Mary Martin

The Story of Mary Martin (née Levins-Moore), 1866-1955
By Sister Isabelle Smyth,  Image Archivist, MMM Communications

Portrait of Mary Martin (image courtesy of MMM)

Mary was the daughter of Andrew Moore and Anne Levins. She had eight sisters and one brother. All the girls used their mother’s family name as well as their father’s. Their family home was at Ashton House on the border of the Phoenix Park in Dublin. Her parents also owned a town house at 49 Merrion Square, from which the invitation to Mary’s wedding was issued.

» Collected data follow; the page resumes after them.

(* ===== verification/Status.v ===== *)
(** [diag/status]: the status reporter, which keeps the last few outcomes of
    every SDK and of the cache and derives the health states the status endpoint
    shows. The operations of [reporter] run under its mutex, so each one is an
    atomic step on the state; the time of a report is an argument. *)
From S2P Require Import Prelude Go Utils ConfigTypes Config.
Open Scope Z_scope.

(** [diag/status/status.go:13] SDKSource *)
Inductive SDKSource := FileSrc | RemoteSrc | CacheSrc.

(** [diag/status/status.go:14] HealthStatus *)
Inductive HealthStatus := Healthy | Degraded | Initializing | Down | NA.

(** [diag/status/status.go:15] SDKMode *)
Inductive SDKMode := Offline | Online.

#[export] Instance SDKSource_eq_dec : EqDecision SDKSource.
Proof. solve_decision. Defined.
#[export] Instance HealthStatus_eq_dec : EqDecision HealthStatus.
Proof. solve_decision. Defined.

(** [diag/status/status.go:18] Cache *)
Definition Cache : string := "cache".

(** [diag/status/status.go:34] maxRecordCount *)
Definition maxRecordCount : nat := 5.

(** [diag/status/status.go:35] maxLastErrorsMeaningDegraded *)
Definition maxLastErrorsMeaningDegraded : Z := 2.

(** [diag/status/status.go:60-64] SdkSourceStatus *)
Record SdkSourceStatus := { src_Type : SDKSource; src_Status : HealthStatus; src_Records : list string }.

(** [diag/status/status.go:54-58] SdkStatus *)
Record SdkStatus := { ss_SdkKey : string; ss_Mode : SDKMode; ss_Source : SdkSourceStatus }.

(** [diag/status/status.go:66-69] CacheStatus *)
Record CacheStatus := { cs_Status : HealthStatus; cs_Records : list string }.

(** [diag/status/status.go:48-52] Status; the SDK statuses are pointers that
    only this map holds *)
Record Status := { st_Status : HealthStatus; st_SDKs : gmap string SdkStatus; st_Cache : CacheStatus }.

(** [diag/status/status.go:71-75] record; the time in seconds since 1970 *)
Record record := { rec_time : Z; rec_isError : bool; rec_message : string }.

(** [diag/status/status.go:77-82] reporter *)
Record reporter := {
  rp_records : gmap string (list record);
  rp_status : Status;
  rp_conf : CacheConfig
}.

Definition on_rp_records f (r : reporter) :=
  {| rp_records := f (rp_records r); rp_status := rp_status r; rp_conf := rp_conf r |}.
Definition on_rp_status f (r : reporter) :=
  {| rp_records := rp_records r; rp_status := f (rp_status r); rp_conf := rp_conf r |}.
Definition on_st_SDKs f (s : Status) :=
  {| st_Status := st_Status s; st_SDKs := f (st_SDKs s); st_Cache := st_Cache s |}.
Definition on_st_Cache f (s : Status) :=
  {| st_Status := st_Status s; st_SDKs := st_SDKs s; st_Cache := f (st_Cache s) |}.
Definition set_st_Status h (s : Status) :=
  {| st_Status := h; st_SDKs := st_SDKs s; st_Cache := st_Cache s |}.

(** ** Formatting the time of a record *)
Module Rfc1123.

Definition two_digits (z : Z) : string := (if z <? 10 then "0" else "") +:+ Itoa z.
Definition four_digits (z : Z) : string :=
  (if z <? 10 then "000" else if z <? 100 then "00" else if z <? 1000 then "0" else "") +:+ Itoa z.

(** the proleptic Gregorian date of a day counted from 1970-01-01 *)
Definition civil (days : Z) : Z * Z * Z :=
  let z := days + 719468 in
  let era := z / 146097 in
  let doe := z mod 146097 in
  let yoe := (doe - doe / 1460 + doe / 36524 - doe / 146096) / 365 in
  let doy := doe - (365 * yoe + yoe / 4 - yoe / 100) in
  let mp := (5 * doy + 2) / 153 in
  let d := doy - (153 * mp + 2) / 5 + 1 in
  let m := if mp <? 10 then mp + 3 else mp - 9 in
  (yoe + era * 400 + (if m <=? 2 then 1 else 0), m, d).

Definition weekdays := ["Thu"; "Fri"; "Sat"; "Sun"; "Mon"; "Tue"; "Wed"].
Definition months :=
  ["Jan"; "Feb"; "Mar"; "Apr"; "May"; "Jun"; "Jul"; "Aug"; "Sep"; "Oct"; "Nov"; "Dec"].

(** [t.UTC().Format(time.RFC1123)] *)
Definition format (sec : Z) : string :=
  let days := sec / 86400 in
  let tod := sec mod 86400 in
  let '(y, m, d) := civil days in
  nth (Z.to_nat (days mod 7)) weekdays "" +:+ ", " +:+ two_digits d +:+ " " +:+
  nth (Z.to_nat (m - 1)) months "" +:+ " " +:+ four_digits y +:+ " " +:+
  two_digits (tod / 3600) +:+ ":" +:+ two_digits (tod / 60 mod 60) +:+ ":" +:+
  two_digits (tod mod 60) +:+ " UTC".

Example format_reference : format 1136214245 = "Mon, 02 Jan 2006 15:04:05 UTC".
Proof. by vm_compute. Qed.
End Rfc1123.
(** [r.log.Errorf(...)]; a call on a nil interface panics *)
Definition report_error (r : Reporter) (msg : string) (e : option string) : go (list line) :=
  match e with
  | None => Ret []
  | Some err => match tr_log r with Some _ => Ret [LError (msg +:+ ": " +:+ err)] | None => Panic end
  end.

(** [diag/telemetry/reporter.go:116-129] ForceFlush *)
Definition ForceFlush (r : Reporter) : go (list line) :=
  l1 <-? match tr_metricsHandler r with
         | Some m => report_error r "failed to force flush metrics" (otel_ForceFlush (mh_provider m))
         | None => Ret []
         end;
  l2 <-? match tr_traceHandler r with
         | Some t => report_error r "failed to force flush traces" (otel_ForceFlush (th_provider t))
         | None => Ret []
         end;
  Ret (l1 ++ l2).

(** [diag/telemetry/reporter.go:131-136] RecordConnections *)
Definition RecordConnections (r : Reporter) (count : Z) (sdkId streamType flag : string) : list measurement :=
  match tr_metricsHandler r with
  | None => []
  | Some _ => [recordConnections count sdkId streamType flag]
  end.

(** [diag/telemetry/reporter.go:138-143] AddSentMessageCount *)
Definition AddSentMessageCount (r : Reporter) (count : Z) (sdkId streamType flag : string) : list measurement :=
  match tr_metricsHandler r with
  | None => []
  | Some _ => [addSentMessageCount count sdkId streamType flag]
  end.
(** The in-memory store takes malformed bytes for an empty configuration. *)
Lemma inMemoryStore_Set_malformed `{XXHash, ConfigCatFormat} (value err : string) (e : EntryWithEtag) :
  CacheSegmentsFromBytes value = Fail err ->
  inMemoryStore_Set value e = (Ret tt, StoreEntry "" zero_Time "").
Proof. unfold inMemoryStore_Set. by intros ->. Qed.
(* ===== verification/Registrar.v ===== *)
(** [sdk/sdk_registrar.go], [sdk/sdk_auto_registrar.go]: the registrars, which
    own the SDK clients. The automatic one keeps its clients in step with a
    remote profile. Clients are shared by several maps and mutated in place, so
    they live in a heap and the maps hold locations. A refresh runs in the
    registrar's only goroutine and is a function on its state; the time, the
    external cache and the HTTP exchange are its inputs. *)
From S2P Require Import Prelude Go Utils Model Log ConfigTypes Config Status Store Sdk.
Open Scope Z_scope.

(** What the profile endpoint answers: a response, or the error of the request. *)
Record http_response := { hr_StatusCode : Z; hr_ETag : string; hr_Body : go string }.
Record http_request := { hq_url : string; hq_IfNoneMatch : option string; hq_Authorization : string }.

(** [json.Unmarshal] into a [model.ProxyConfigModel] *)
Class ProfileJSON := { profile_unmarshal : string -> go ProxyConfigModel }.

(** ** The cached form of a profile *)

(** [sdk/sdk_auto_registrar.go:454-471] cacheSegmentsFromBytes: the
    configuration and the ETag *)
Definition cacheSegmentsFromBytes (cacheBytes : string) : go (string * string) :=
  match Str.cut newline cacheBytes with
  | None => Fail "number of values is fewer than expected"
  | Some (eTagBytes, configBytes) =>
      if bool_decide (eTagBytes = "") then Fail "empty eTag value"
      else if bool_decide (configBytes = "") then Fail "empty configuration JSON"
      else Ret (configBytes, eTagBytes)
  end.

(** [sdk/sdk_auto_registrar.go:473-478] cacheSegmentsToBytes *)
Definition cacheSegmentsToBytes (eTag config : string) : string :=
  eTag +:+ str1 newline +:+ config.

Section registrar.
Context `{xxh : XXHash, cf : ConfigCatFormat, os : OS, mr : MapRange, xc : ExternalCache, pj : ProfileJSON}.
Context (conf : Config) (log : logger).

(** [sdk/sdk_auto_registrar.go:30-47] autoRegistrar; [rg_heap] holds the
    clients, [rg_published] the SDK ids handed to the embedded publisher *)
Record autoRegistrar := {
  rg_options : OptionsModel;
  rg_etag : string;
  rg_sdkClients : gmap string nat;
  rg_sdkClientsBySdkKey : gmap string nat;
  rg_cache : option XC;
  rg_statusReporter : reporter;
  rg_heap : list client;
  rg_published : list string
}.

Definition set_options o (r : autoRegistrar) :=
  {| rg_options := o; rg_etag := rg_etag r; rg_sdkClients := rg_sdkClients r;
     rg_sdkClientsBySdkKey := rg_sdkClientsBySdkKey r; rg_cache := rg_cache r;
     rg_statusReporter := rg_statusReporter r; rg_heap := rg_heap r; rg_published := rg_published r |}.
Definition set_etag e (r : autoRegistrar) :=
  {| rg_options := rg_options r; rg_etag := e; rg_sdkClients := rg_sdkClients r;
     rg_sdkClientsBySdkKey := rg_sdkClientsBySdkKey r; rg_cache := rg_cache r;
     rg_statusReporter := rg_statusReporter r; rg_heap := rg_heap r; rg_published := rg_published r |}.
Definition on_sdkClients f (r : autoRegistrar) :=
  {| rg_options := rg_options r; rg_etag := rg_etag r; rg_sdkClients := f (rg_sdkClients r);
     rg_sdkClientsBySdkKey := rg_sdkClientsBySdkKey r; rg_cache := rg_cache r;
     rg_statusReporter := rg_statusReporter r; rg_heap := rg_heap r; rg_published := rg_published r |}.
Definition on_bySdkKey f (r : autoRegistrar) :=
  {| rg_options := rg_options r; rg_etag := rg_etag r; rg_sdkClients := rg_sdkClients r;
     rg_sdkClientsBySdkKey := f (rg_sdkClientsBySdkKey r); rg_cache := rg_cache r;
     rg_statusReporter := rg_statusReporter r; rg_heap := rg_heap r; rg_published := rg_published r |}.
Definition set_cache c (r : autoRegistrar) :=
  {| rg_options := rg_options r; rg_etag := rg_etag r; rg_sdkClients := rg_sdkClients r;
     rg_sdkClientsBySdkKey := rg_sdkClientsBySdkKey r; rg_cache := c;
     rg_statusReporter := rg_statusReporter r; rg_heap := rg_heap r; rg_published := rg_published r |}.
Definition set_reporter s (r : autoRegistrar) :=
  {| rg_options := rg_options r; rg_etag := rg_etag r; rg_sdkClients := rg_sdkClients r;
     rg_sdkClientsBySdkKey := rg_sdkClientsBySdkKey r; rg_cache := rg_cache r;
     rg_statusReporter := s; rg_heap := rg_heap r; rg_published := rg_published r |}.
Definition on_heap f (r : autoRegistrar) :=
  {| rg_options := rg_options r; rg_etag := rg_etag r; rg_sdkClients := rg_sdkClients r;
     rg_sdkClientsBySdkKey := rg_sdkClientsBySdkKey r; rg_cache := rg_cache r;
     rg_statusReporter := rg_statusReporter r; rg_heap := f (rg_heap r); rg_published := rg_published r |}.
Definition Publish (sdkId : string) (r : autoRegistrar) :=
  {| rg_options := rg_options r; rg_etag := rg_etag r; rg_sdkClients := rg_sdkClients r;
     rg_sdkClientsBySdkKey := rg_sdkClientsBySdkKey r; rg_cache := rg_cache r;
     rg_statusReporter := rg_statusReporter r; rg_heap := rg_heap r;
     rg_published := rg_published r ++ [sdkId] |}.

(** ** Loading the profile *)

(** [sdk/sdk_auto_registrar.go:67] newAutoRegistrar, the cache key *)
Definition cacheKey : string := "configcat-proxy-profile-" +:+ profile_Key (c_Profile conf).

(** [sdk/sdk_auto_registrar.go:427-439] readCache: the ETag it returns in every
    case, and the configuration or the error *)
Definition readCache (r : autoRegistrar) : string * go string :=
  match rg_cache r with
  | None => (rg_etag r, Fail "cache is not configured")
  | Some c =>
      match xc_get c cacheKey with
      | Ret cached =>
          if bool_decide (cached = "") then ("", Fail "no valid proxy profile found in cache")
          else match cacheSegmentsFromBytes cached with
               | Ret (config, eTag) => (eTag, Ret config)
               | Fail err => ("", Fail err)
               | Panic => ("", Panic)
               end
      | Fail err => (rg_etag r, Fail err)
      | Panic => (rg_etag r, Panic)
      end
  end.

(** [sdk/sdk_auto_registrar.go:441-450] writeCache *)
Definition writeCache (config etag : string) (r : autoRegistrar) : go unit * autoRegistrar :=
  match rg_cache r with
  | None => (Fail "cache is not configured", r)
  | Some c => let '(err, c) := xc_set c cacheKey (cacheSegmentsToBytes etag config) in
              (err, set_cache (Some c) r)
  end.

(** [sdk/sdk_auto_registrar.go:265-278] fetchConfig, the request; no header for
    an empty ETag *)
Definition profile_request (etag : string) : http_request :=
  {| hq_url := profile_BaseUrl (c_Profile conf) +:+ "/v1/proxy/config/" +:+ profile_Key (c_Profile conf);
     hq_IfNoneMatch := if bool_decide (etag <> "") then Some etag else None;
     hq_Authorization := "Bearer " +:+ profile_Secret (c_Profile conf) |}.

(** [sdk/sdk_auto_registrar.go:265-298] fetchConfig: no body for a 304; [do]
    answers the request *)
Definition fetchConfig (do : http_request -> go http_response) (etag : string) : go (option string * string) :=
  match do (profile_request etag) with
  | Fail err => Fail ("error during fetching proxy profile: " +:+ err)
  | Panic => Panic
  | Ret response =>
      if hr_StatusCode response =? 304 then Ret (None, "")
      else if negb (hr_StatusCode response =? 200) then
        Fail ("error during fetching proxy profile, status code: " +:+ Itoa (hr_StatusCode response))
      else
        let receivedEtag := hr_ETag response in
        let receivedEtag := if Str.HasPrefix receivedEtag "W/" then Str.drop 2 receivedEtag else receivedEtag in
        match hr_Body response with
        | Fail err => Fail ("error during reading proxy profile response: " +:+ err)
        | Panic => Panic
        | Ret body => Ret (Some body, receivedEtag)
        end
  end.

(** [sdk/sdk_auto_registrar.go:252-263] parseConfig: nothing when the ETag is
    the one in use *)
Definition parseConfig (body etag : string) (r : autoRegistrar) :
    go (option ProxyConfigModel) * autoRegistrar :=
  if bool_decide (etag = rg_etag r) then (Ret None, r)
  else match profile_unmarshal body with
       | Fail err => (Fail ("error during parsing proxy profile: " +:+ err), r)
       | Panic => (Panic, r)
       | Ret parsed => (Ret (Some parsed), set_etag etag r)
       end.

(** [sdk/sdk_auto_registrar.go:220-250] getConfig; the configuration that comes
    with a cache error is nil, so its bytes are empty *)
Definition getConfig (do : http_request -> go http_response) (r : autoRegistrar) :
    go (option ProxyConfigModel) * autoRegistrar :=
  let '(cachedEtag, cached) := readCache r in
  let cachedConfig := match cached with Ret config => config | _ => "" end in
  let from_cache :=
    match cached with
    | Fail cacheErr => (Fail ("could not load proxy profile from cache: " +:+ cacheErr), r)
    | Panic => (Panic, r)
    | Ret config => parseConfig config cachedEtag r
    end in
  if goff_Enabled (c_GlobalOfflineConfig conf) then from_cache
  else match cached with
       | Panic => (Panic, r)
       | _ =>
           match fetchConfig do cachedEtag with
           | Panic => (Panic, r)
           | Fail _ => from_cache
           | Ret (None, _) => parseConfig cachedConfig cachedEtag r
           | Ret (Some fetched, fetchedEtag) =>
               let '(_, r) := writeCache fetched fetchedEtag r in
               parseConfig fetched fetchedEtag r
           end
       end.

(** ** Creating clients *)

(** [sdk/sdk_auto_registrar.go:300-322] buildSdkConfig; [sdkModel] and the local
    SDK configuration are pointers *)
Definition buildSdkConfig (sdkId : string) (sdkModel : option SdkConfigModel) (r : autoRegistrar) : go SDKConfig :=
  match sdkModel with
  | None => Panic
  | Some sdkModel =>
      let p := c_Profile conf in
      let g := c_GlobalOfflineConfig conf in
      let sdkConfig := {|
        sdk_Key := m_Key1 sdkModel;
        sdk_BaseUrl := psdk_BaseUrl (profile_SDKs p);
        sdk_PollInterval := o_PollInterval (rg_options r);
        sdk_DataGovernance := o_DataGovernance (rg_options r);
        sdk_WebhookSignatureValidFor := profile_WebhookSignatureValidFor p;
        sdk_WebhookSigningKey := profile_WebhookSigningKey p;
        sdk_DefaultAttrs := None;
        sdk_Offline := zero_OfflineConfig;
        sdk_Log := psdk_Log (profile_SDKs p) |} in
      sdkConfig <-?
        match c_SDKs conf !! sdkId with
        | Some None => Panic
        | Some (Some local) =>
            Ret {| sdk_Key := sdk_Key sdkConfig; sdk_BaseUrl := sdk_BaseUrl sdkConfig;
                   sdk_PollInterval := sdk_PollInterval sdkConfig;
                   sdk_DataGovernance := sdk_DataGovernance sdkConfig;
                   sdk_WebhookSignatureValidFor := sdk_WebhookSignatureValidFor sdkConfig;
                   sdk_WebhookSigningKey := sdk_WebhookSigningKey sdkConfig;
                   sdk_DefaultAttrs := sdk_DefaultAttrs local;
                   sdk_Offline := sdk_Offline local; sdk_Log := sdk_Log local |}
        | None => Ret sdkConfig
        end;
      Ret (if goff_Enabled g && negb (off_Enabled (sdk_Offline sdkConfig)) then
             on_sdk_Offline (fun o => {| off_Enabled := true; off_UseCache := true;
               off_CachePollInterval := goff_CachePollInterval g; off_Log := goff_Log g;
               off_Local := off_Local o |}) sdkConfig
           else sdkConfig)
  end.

Mary married Thomas P. Martin at Westland Row Church, Dublin, on 16 April 1890. It was regarded as one of the most fashionable weddings of the season. The couple’s first home was at Glencar, Marlborough Road, Glenageary, Co. Dublin, but in 1900 they moved to Greenbank in Monkstown, an impressive property on five acres. The new house had flower, fruit and vegetable gardens as well as tennis courts, a summer house and a bamboo plantation. There were mature trees, stables, a paddock, cowsheds and an acre or more of rough ground with two ponds connected by a tunnel, where the children loved to play.

In 1891 Mary gave birth to her first child and named him Thomas Shannon after his late paternal grandfather. Her eldest daughter, Marie Helena, was born a year later. Ten more children followed. They were named Ethel, Charlie, Jack, Violet, Beatrice, Frank (known as Leo), Richard, Cecil and Desmond. The youngest, Andrew, was born in November 1907.

Tragically, Mary was widowed during her final pregnancy, when her husband, Thomas, was killed by a self-inflicted gunshot wound on March 17th, 1907. A Coroner’s Jury returned a verdict of accidental death. The young widow displayed remarkable courage and resilience during this harrowing time, naturally concerned for the future of her large family. She was however greatly supported by her relatives among the Martin and Moore families.

Another great sorrow came at the end of 1915. Her two eldest sons, Tommy and Charlie, had volunteered for service in the First World War. Her eldest daughters, Marie and Ethel, also volunteered and served in the war as nurses with the Voluntary Aid Detachment (VAD). Both sons were wounded more than once, but on December 8 1915 Charlie was reported missing.

Believing that he was taken prisoner, Mary started keeping a Diary that would bring him up to date on events he had missed when he would return home. The last entry in the diary is May 25 and shortly afterward, on July 1, Mary was informed that Charlie had died of his wounds soon after his capture the previous December.

Mary suffered another sorrow in 1925, with the tragic loss of her son Richard.

In 1937, her eldest daughter, Marie, became the foundress of the Medical Missionaries of Mary, after twenty years of struggling to bring this dream to fruition. These years of searching deeply involved her mother, who was Marie’s great support. The well-known Irish missionary in Nigeria, Bishop Joseph Shanahan came to know Mary in 1920 and appointed her President of the Catholic Women’s Missionary League which he had
established to support the work overseas.

In 1949 the Martins sold their home at Greenbank to the Sacred Heart Sisters who established a school on that property. The family moved to St. Margaret’s on Cross Avenue, Booterstown, Co. Dublin, where Mary Martin lived for the remainder of her long life.